(** * flask-database-starter: the data-access layer, embedded and verified

    Two generations of the same small application are modelled:

    - [Part1] is [part-1/app.py]: literal SQL statements sent over a
      connection to the single-file store [students.db];
    - [Part3] is [part-3/app.py]: three mapped entities (Teacher, Course,
      Student) and the handlers that create, edit, delete and list them
      through a unit-of-work session.

    The store is explicit state.  A handler is a function from the committed
    store to a reply and the committed store after the request.  Exceptions
    that the handlers do not catch (a missing form field, a constraint
    violation, a missing table) are values of an error type, so that "the
    request fails" is a statement about the reply.

    Row identifiers are taken as unbounded integers: the 64-bit limit of the
    store's row identifiers is not modelled. *)

From Stdlib Require Import ZArith List String Ascii Bool Lia.
From Stdlib Require Import Sorted Permutation.
Import ListNotations.

Local Open Scope string_scope.
Local Open Scope list_scope.
Local Open Scope Z_scope.

(** ** Shared helpers *)

(** Largest element of a list of row identifiers, 0 for the empty list. *)
Definition max_rowid (ids : list Z) : Z := fold_right Z.max 0 ids.

(** The one-character string holding a double quote. *)
Definition dquote : string := String "034"%char EmptyString.

(** ** Generation A: [part-1/app.py] *)

Module Part1.

(** A row of the table [students]:
    [id INTEGER PRIMARY KEY AUTOINCREMENT], and three [TEXT NOT NULL]
    columns.  No column carries a uniqueness constraint. *)
Record row := { id : Z; name : string; email : string; course : string }.

(** The table with its [AUTOINCREMENT] counter (the largest identifier the
    table has ever handed out). *)
Record table := { rows : list row; sequence : Z }.

(** The file [students.db]: the table [students] exists or not. *)
Record database := { students : option table }.

Definition empty_database : database := {| students := None |}.

(** What a request can raise: a statement on a table that does not exist. *)
Inductive error := OperationalError (message : string).

(** What a handler returns. *)
Inductive response :=
| render_template (template : string) (students : list row)
| body (text : string).

Definition reply : Type := error + response.

(** [CREATE TABLE IF NOT EXISTS students (...)], then commit. *)
Definition init_db (d : database) : database :=
  match students d with
  | Some _ => d
  | None => {| students := Some {| rows := []; sequence := 0 |} |}
  end.

(** One [INSERT INTO students (name, email, course) VALUES (?, ?, ?)]:
    the new identifier is one more than the largest identifier the table
    has or has ever had. *)
Definition insert (t : table) (v : string * string * string) : table :=
  let '(n, e, c) := v in
  let i := Z.max (sequence t) (max_rowid (map id (rows t))) + 1 in
  {| rows := rows t ++ [{| id := i; name := n; email := e; course := c |}];
     sequence := i |}.

(** [conn.executemany(statement, values)]. *)
Definition executemany (t : table) (values : list (string * string * string)) : table :=
  fold_left insert values t.

Definition sample_students : list (string * string * string) :=
  [ ("Mayuri Mahajan", "mayuri@gmail.com", "Data Science");
    ("Amit Sharma", "amit@gmail.com", "Web Development");
    ("Sneha Patil", "sneha@gmail.com", "Machine Learning") ].

Definition no_such_table : error := OperationalError "no such table: students".

(** [GET /]. *)
Definition index (d : database) : reply * database :=
  match students d with
  | None => (inl no_such_table, d)
  | Some t => (inr (render_template "index.html" (rows t)), d)
  end.

(** [GET /add]. *)
Definition add_sample_student (d : database) : reply * database :=
  match students d with
  | None => (inl no_such_table, d)
  | Some t =>
      (inr (body ("Sample students added! <a href=" ++ dquote ++ "/" ++ dquote
                  ++ ">Go back to home</a>")%string),
       {| students := Some (executemany t sample_students) |})
  end.

(** The two routes, and a run of requests in order. *)
Inductive route := route_index | route_add.

Definition handle (q : route) : database -> reply * database :=
  match q with
  | route_index => index
  | route_add => add_sample_student
  end.

Fixpoint serve (qs : list route) (d : database) : list reply * database :=
  match qs with
  | [] => ([], d)
  | q :: qs' =>
      let (r, d') := handle q d in
      let (rs, d'') := serve qs' d' in
      (r :: rs, d'')
  end.

(** The columns of a row that the [INSERT] statement names. *)
Definition fields (r : row) : string * string * string :=
  (name r, email r, course r).

Definition fields_eq_dec (v w : string * string * string) : {v = w} + {v <> w}.
Proof. repeat decide equality. Defined.

(** The table's identifiers are [1 .. k], and so is its counter. *)
Definition counted (t : table) (k : nat) : Prop :=
  map id (rows t) = map Z.of_nat (seq 1 k) /\ sequence t = Z.of_nat k.

End Part1.

(** ** Generation B: [part-3/app.py] *)

Module Part3.

(** *** The data model *)

(** What an [INTEGER] column that is not the primary key holds.  The store
    is dynamically typed: a foreign-key column declared [db.Integer] holds
    an integer, or the text it was given when that text does not read as a
    number. *)
Inductive cell := Int (z : Z) | Text (s : string).

Definition cell_eqb (a b : cell) : bool :=
  match a, b with
  | Int x, Int y => x =? y
  | Text x, Text y => (x =? y)%string
  | _, _ => false
  end.

(** [class Teacher(db.Model)]: [email] is [unique=True]. *)
Module Teacher.
Record t := { id : Z; name : string; email : string }.
End Teacher.

(** [class Course(db.Model)]: [description] is nullable, [teacher_id] is
    [db.ForeignKey('teacher.id'), nullable=False]. *)
Module Course.
Record t := { id : Z; name : string; description : option string;
              teacher_id : cell }.
End Course.

(** [class Student(db.Model)]: [email] is [unique=True], [course_id] is
    [db.ForeignKey('course.id'), nullable=False]. *)
Module Student.
Record t := { id : Z; name : string; email : string; course_id : cell }.
End Student.

Definition Teacher_eq_dec (a b : Teacher.t) : {a = b} + {a <> b}.
Proof. decide equality; [apply string_dec | apply string_dec | apply Z.eq_dec]. Defined.

(** The three tables of [school.db], each in row-identifier order.  The
    handlers run on a store whose tables exist ([init_db] runs before the
    application serves). *)
Record store := { teacher_rows : list Teacher.t;
                  course_rows : list Course.t;
                  student_rows : list Student.t }.

(** The file [school.db] as [db.create_all()] finds it: each table exists
    or not. *)
Record database := { teacher_table : option (list Teacher.t);
                     course_table : option (list Course.t);
                     student_table : option (list Student.t) }.

Definition empty_database : database :=
  {| teacher_table := None; course_table := None; student_table := None |}.

(** A store seen as the file it is kept in. *)
Definition present (s : store) : database :=
  {| teacher_table := Some (teacher_rows s);
     course_table := Some (course_rows s);
     student_table := Some (student_rows s) |}.

(** *** Requests, replies, errors *)

Inductive http_method := GET | POST.

(** [request.method] and [request.form]; the form is a multi-dictionary,
    indexing it gives the first value of the key. *)
Record request := { method : http_method; form : list (string * string) }.

Inductive constraint :=
| unique_teacher_email
| unique_student_email
| not_null_course_teacher_id.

AIM OF THE EXERCISE: Set the material down exactly as written, starting at its first line. The line containing "table has ever handed out). *)" is the last one to include.

EXPECTED OUTPUT:
(** * flask-database-starter: the data-access layer, embedded and verified

    Two generations of the same small application are modelled:

    - [Part1] is [part-1/app.py]: literal SQL statements sent over a
      connection to the single-file store [students.db];
    - [Part3] is [part-3/app.py]: three mapped entities (Teacher, Course,
      Student) and the handlers that create, edit, delete and list them
      through a unit-of-work session.

    The store is explicit state.  A handler is a function from the committed
    store to a reply and the committed store after the request.  Exceptions
    that the handlers do not catch (a missing form field, a constraint
    violation, a missing table) are values of an error type, so that "the
    request fails" is a statement about the reply.

    Row identifiers are taken as unbounded integers: the 64-bit limit of the
    store's row identifiers is not modelled. *)

From Stdlib Require Import ZArith List String Ascii Bool Lia.
From Stdlib Require Import Sorted Permutation.
Import ListNotations.

Local Open Scope string_scope.
Local Open Scope list_scope.
Local Open Scope Z_scope.

(** ** Shared helpers *)

(** Largest element of a list of row identifiers, 0 for the empty list. *)
Definition max_rowid (ids : list Z) : Z := fold_right Z.max 0 ids.

(** The one-character string holding a double quote. *)
Definition dquote : string := String "034"%char EmptyString.

(** ** Generation A: [part-1/app.py] *)

Module Part1.

(** A row of the table [students]:
    [id INTEGER PRIMARY KEY AUTOINCREMENT], and three [TEXT NOT NULL]
    columns.  No column carries a uniqueness constraint. *)
Record row := { id : Z; name : string; email : string; course : string }.

(** The table with its [AUTOINCREMENT] counter (the largest identifier the
    table has ever handed out). *)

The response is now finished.